* _Work task_: From the data underneath, reproduce exactly the stretch that begins at the line with "induction s as [|c s IH]." and ends after the line with "(** C6 as stated".

Stored items:
···
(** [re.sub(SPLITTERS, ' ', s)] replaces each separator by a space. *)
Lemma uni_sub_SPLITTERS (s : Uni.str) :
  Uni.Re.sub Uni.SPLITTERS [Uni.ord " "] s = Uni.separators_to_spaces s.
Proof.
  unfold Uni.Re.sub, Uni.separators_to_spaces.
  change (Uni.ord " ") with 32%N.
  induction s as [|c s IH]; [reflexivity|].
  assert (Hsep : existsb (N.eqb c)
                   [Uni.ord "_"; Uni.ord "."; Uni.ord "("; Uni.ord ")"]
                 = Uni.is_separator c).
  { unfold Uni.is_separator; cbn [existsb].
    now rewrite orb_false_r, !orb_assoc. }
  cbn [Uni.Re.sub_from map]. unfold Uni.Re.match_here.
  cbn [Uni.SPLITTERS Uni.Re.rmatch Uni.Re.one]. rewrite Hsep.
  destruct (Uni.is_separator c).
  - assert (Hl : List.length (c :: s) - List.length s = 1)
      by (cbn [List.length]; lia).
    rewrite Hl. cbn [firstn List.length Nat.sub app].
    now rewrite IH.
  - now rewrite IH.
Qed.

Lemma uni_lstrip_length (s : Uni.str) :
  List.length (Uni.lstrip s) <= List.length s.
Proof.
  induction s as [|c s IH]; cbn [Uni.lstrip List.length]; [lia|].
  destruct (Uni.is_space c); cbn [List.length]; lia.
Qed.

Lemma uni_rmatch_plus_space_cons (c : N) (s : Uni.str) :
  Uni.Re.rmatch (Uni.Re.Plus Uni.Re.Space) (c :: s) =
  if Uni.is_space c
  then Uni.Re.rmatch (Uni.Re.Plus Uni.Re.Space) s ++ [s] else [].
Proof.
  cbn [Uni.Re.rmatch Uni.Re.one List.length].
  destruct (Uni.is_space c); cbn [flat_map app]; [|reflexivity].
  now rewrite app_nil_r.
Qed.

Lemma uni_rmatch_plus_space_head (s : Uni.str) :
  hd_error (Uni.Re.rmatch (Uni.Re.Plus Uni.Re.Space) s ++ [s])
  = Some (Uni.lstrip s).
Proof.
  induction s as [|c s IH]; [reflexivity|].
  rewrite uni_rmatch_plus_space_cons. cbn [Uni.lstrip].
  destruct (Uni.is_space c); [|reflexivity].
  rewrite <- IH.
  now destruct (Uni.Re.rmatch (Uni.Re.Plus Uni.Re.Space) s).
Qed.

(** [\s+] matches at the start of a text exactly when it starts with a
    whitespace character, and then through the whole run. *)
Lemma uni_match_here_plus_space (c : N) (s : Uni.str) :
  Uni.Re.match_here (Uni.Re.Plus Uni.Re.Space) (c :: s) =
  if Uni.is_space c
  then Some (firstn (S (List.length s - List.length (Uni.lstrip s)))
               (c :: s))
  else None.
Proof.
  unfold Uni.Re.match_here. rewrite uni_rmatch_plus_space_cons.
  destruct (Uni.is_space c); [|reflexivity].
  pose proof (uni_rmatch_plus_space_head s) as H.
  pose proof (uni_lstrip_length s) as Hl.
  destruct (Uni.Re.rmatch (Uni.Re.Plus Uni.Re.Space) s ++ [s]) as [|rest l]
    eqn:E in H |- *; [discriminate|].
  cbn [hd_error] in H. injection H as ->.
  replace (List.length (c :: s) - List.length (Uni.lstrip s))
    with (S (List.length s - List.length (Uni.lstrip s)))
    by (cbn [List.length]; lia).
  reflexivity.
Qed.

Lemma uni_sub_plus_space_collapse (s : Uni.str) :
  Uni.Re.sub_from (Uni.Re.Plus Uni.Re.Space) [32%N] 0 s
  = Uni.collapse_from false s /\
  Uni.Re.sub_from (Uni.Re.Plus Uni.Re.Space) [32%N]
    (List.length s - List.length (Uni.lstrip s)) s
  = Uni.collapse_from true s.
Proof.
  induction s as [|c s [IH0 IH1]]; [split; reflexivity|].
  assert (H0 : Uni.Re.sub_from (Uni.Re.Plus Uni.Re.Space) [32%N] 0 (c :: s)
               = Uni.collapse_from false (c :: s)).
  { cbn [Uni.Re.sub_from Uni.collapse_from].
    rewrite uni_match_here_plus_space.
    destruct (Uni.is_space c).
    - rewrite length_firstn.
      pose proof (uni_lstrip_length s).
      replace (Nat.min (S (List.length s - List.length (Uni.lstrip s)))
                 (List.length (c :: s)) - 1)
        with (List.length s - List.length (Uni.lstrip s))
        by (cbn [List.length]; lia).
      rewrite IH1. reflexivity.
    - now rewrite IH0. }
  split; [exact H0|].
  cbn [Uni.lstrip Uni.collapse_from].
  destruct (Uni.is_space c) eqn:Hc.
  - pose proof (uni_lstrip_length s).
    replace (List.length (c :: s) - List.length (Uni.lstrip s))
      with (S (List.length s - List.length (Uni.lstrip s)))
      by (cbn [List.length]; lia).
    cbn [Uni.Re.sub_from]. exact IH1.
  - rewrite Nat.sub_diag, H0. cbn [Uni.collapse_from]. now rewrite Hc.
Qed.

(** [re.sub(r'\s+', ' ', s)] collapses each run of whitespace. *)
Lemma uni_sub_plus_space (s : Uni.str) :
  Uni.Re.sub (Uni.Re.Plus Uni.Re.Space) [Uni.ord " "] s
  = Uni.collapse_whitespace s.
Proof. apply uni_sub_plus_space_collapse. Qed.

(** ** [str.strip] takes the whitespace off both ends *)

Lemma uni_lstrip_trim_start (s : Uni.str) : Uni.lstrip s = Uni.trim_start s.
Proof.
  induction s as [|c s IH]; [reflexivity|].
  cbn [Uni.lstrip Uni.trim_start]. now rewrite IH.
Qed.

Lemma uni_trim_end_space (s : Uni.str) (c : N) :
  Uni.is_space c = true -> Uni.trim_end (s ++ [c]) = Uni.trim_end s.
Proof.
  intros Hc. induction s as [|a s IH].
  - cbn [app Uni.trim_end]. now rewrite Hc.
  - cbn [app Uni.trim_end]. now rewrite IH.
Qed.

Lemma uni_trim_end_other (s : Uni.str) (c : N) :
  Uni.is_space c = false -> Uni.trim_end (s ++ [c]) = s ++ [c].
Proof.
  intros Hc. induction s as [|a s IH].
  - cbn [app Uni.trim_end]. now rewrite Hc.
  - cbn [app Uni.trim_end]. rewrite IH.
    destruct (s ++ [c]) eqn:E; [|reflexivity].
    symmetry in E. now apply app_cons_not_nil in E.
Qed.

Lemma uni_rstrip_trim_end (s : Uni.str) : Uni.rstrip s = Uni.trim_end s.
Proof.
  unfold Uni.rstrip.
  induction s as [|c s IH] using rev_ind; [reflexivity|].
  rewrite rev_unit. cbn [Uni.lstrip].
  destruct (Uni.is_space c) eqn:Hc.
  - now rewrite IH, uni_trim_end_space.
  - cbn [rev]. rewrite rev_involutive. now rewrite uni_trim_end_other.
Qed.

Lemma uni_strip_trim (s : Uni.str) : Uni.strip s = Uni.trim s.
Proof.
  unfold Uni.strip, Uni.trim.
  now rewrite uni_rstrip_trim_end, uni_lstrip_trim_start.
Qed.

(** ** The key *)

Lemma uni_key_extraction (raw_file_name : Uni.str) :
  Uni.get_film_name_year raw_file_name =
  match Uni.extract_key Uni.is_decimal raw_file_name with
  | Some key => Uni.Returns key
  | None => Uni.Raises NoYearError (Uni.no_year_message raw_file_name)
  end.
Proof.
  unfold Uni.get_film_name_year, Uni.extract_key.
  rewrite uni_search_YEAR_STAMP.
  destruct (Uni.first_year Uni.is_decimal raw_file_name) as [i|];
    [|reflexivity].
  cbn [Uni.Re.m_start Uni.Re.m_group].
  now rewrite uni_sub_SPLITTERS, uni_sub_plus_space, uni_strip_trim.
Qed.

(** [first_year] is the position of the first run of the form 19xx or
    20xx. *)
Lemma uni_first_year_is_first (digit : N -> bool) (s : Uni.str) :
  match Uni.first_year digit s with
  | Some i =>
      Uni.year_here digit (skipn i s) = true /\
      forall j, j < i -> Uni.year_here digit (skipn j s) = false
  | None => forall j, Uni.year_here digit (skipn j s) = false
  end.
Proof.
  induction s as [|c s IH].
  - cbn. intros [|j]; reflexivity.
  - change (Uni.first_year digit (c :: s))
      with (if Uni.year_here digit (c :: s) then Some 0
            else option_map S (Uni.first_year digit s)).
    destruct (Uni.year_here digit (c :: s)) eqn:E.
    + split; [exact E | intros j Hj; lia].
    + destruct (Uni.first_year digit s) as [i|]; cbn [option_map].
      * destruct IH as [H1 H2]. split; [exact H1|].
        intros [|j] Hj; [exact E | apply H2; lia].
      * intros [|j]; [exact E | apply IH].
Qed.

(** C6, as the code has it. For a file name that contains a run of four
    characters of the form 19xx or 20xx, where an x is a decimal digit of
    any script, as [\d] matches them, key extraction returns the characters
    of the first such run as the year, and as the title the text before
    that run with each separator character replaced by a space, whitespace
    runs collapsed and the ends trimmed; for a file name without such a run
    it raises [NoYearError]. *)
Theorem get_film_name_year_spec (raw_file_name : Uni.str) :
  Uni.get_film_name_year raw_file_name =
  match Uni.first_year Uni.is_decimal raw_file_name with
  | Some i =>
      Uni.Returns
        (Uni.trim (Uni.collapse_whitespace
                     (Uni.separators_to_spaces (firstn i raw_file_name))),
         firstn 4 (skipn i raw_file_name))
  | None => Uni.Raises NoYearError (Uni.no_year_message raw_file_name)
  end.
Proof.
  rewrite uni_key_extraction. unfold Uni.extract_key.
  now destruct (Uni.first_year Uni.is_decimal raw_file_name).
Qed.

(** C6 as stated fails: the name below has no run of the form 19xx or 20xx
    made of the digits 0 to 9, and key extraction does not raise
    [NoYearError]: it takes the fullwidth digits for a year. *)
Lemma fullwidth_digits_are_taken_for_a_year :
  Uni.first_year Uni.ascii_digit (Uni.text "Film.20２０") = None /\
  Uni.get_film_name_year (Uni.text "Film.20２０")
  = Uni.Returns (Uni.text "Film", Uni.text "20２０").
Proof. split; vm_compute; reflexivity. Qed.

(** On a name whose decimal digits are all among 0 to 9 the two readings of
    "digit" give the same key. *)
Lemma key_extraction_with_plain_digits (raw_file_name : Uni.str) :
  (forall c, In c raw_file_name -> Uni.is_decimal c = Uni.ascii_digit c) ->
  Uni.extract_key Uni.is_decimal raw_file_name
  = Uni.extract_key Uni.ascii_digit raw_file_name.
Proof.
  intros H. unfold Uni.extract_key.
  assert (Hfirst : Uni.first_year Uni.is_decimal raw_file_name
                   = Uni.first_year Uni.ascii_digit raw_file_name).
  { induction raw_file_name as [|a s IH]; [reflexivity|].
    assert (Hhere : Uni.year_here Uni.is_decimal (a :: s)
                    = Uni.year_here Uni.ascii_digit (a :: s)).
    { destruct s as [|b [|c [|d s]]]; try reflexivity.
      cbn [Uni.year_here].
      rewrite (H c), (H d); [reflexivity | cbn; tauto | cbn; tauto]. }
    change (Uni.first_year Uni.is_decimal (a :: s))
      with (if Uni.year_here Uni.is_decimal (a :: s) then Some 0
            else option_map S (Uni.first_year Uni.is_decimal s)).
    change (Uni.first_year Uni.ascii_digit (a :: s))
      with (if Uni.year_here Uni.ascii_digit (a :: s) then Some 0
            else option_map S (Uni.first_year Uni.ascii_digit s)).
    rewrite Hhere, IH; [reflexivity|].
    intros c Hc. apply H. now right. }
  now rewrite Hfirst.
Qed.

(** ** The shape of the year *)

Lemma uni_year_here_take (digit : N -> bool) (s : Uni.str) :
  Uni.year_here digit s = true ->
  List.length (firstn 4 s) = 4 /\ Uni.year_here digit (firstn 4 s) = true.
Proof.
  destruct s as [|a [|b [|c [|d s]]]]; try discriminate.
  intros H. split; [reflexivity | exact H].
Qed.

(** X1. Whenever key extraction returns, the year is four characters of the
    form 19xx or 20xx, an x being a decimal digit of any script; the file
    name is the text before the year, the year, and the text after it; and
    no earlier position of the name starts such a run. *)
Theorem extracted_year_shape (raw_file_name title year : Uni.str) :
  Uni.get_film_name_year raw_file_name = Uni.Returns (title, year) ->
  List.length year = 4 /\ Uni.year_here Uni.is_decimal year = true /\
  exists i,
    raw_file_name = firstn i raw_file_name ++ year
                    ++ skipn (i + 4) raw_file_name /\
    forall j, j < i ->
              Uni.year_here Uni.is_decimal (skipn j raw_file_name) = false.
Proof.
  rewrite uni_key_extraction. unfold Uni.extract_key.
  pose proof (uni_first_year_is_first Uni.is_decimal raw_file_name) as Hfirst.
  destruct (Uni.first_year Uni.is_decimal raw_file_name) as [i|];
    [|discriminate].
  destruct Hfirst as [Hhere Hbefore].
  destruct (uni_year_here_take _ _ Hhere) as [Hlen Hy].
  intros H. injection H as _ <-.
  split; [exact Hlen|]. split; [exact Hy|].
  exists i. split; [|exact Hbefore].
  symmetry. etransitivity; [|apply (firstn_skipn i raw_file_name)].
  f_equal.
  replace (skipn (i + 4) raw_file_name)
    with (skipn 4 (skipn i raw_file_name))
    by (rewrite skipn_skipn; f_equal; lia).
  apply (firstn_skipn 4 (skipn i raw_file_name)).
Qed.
···
* _Response area_:
  induction s as [|c s IH].
  - cbn. intros [|j]; reflexivity.
  - change (Uni.first_year digit (c :: s))
      with (if Uni.year_here digit (c :: s) then Some 0
            else option_map S (Uni.first_year digit s)).
    destruct (Uni.year_here digit (c :: s)) eqn:E.
    + split; [exact E | intros j Hj; lia].
    + destruct (Uni.first_year digit s) as [i|]; cbn [option_map].
      * destruct IH as [H1 H2]. split; [exact H1|].
        intros [|j] Hj; [exact E | apply H2; lia].
      * intros [|j]; [exact E | apply IH].
Qed.

(** C6, as the code has it. For a file name that contains a run of four
    characters of the form 19xx or 20xx, where an x is a decimal digit of
    any script, as [\d] matches them, key extraction returns the characters
    of the first such run as the year, and as the title the text before
    that run with each separator character replaced by a space, whitespace
    runs collapsed and the ends trimmed; for a file name without such a run
    it raises [NoYearError]. *)
Theorem get_film_name_year_spec (raw_file_name : Uni.str) :
  Uni.get_film_name_year raw_file_name =
  match Uni.first_year Uni.is_decimal raw_file_name with
  | Some i =>
      Uni.Returns
        (Uni.trim (Uni.collapse_whitespace
                     (Uni.separators_to_spaces (firstn i raw_file_name))),
         firstn 4 (skipn i raw_file_name))
  | None => Uni.Raises NoYearError (Uni.no_year_message raw_file_name)
  end.
Proof.
  rewrite uni_key_extraction. unfold Uni.extract_key.
  now destruct (Uni.first_year Uni.is_decimal raw_file_name).
Qed.

(** C6 as stated fails: the name below has no run of the form 19xx or 20xx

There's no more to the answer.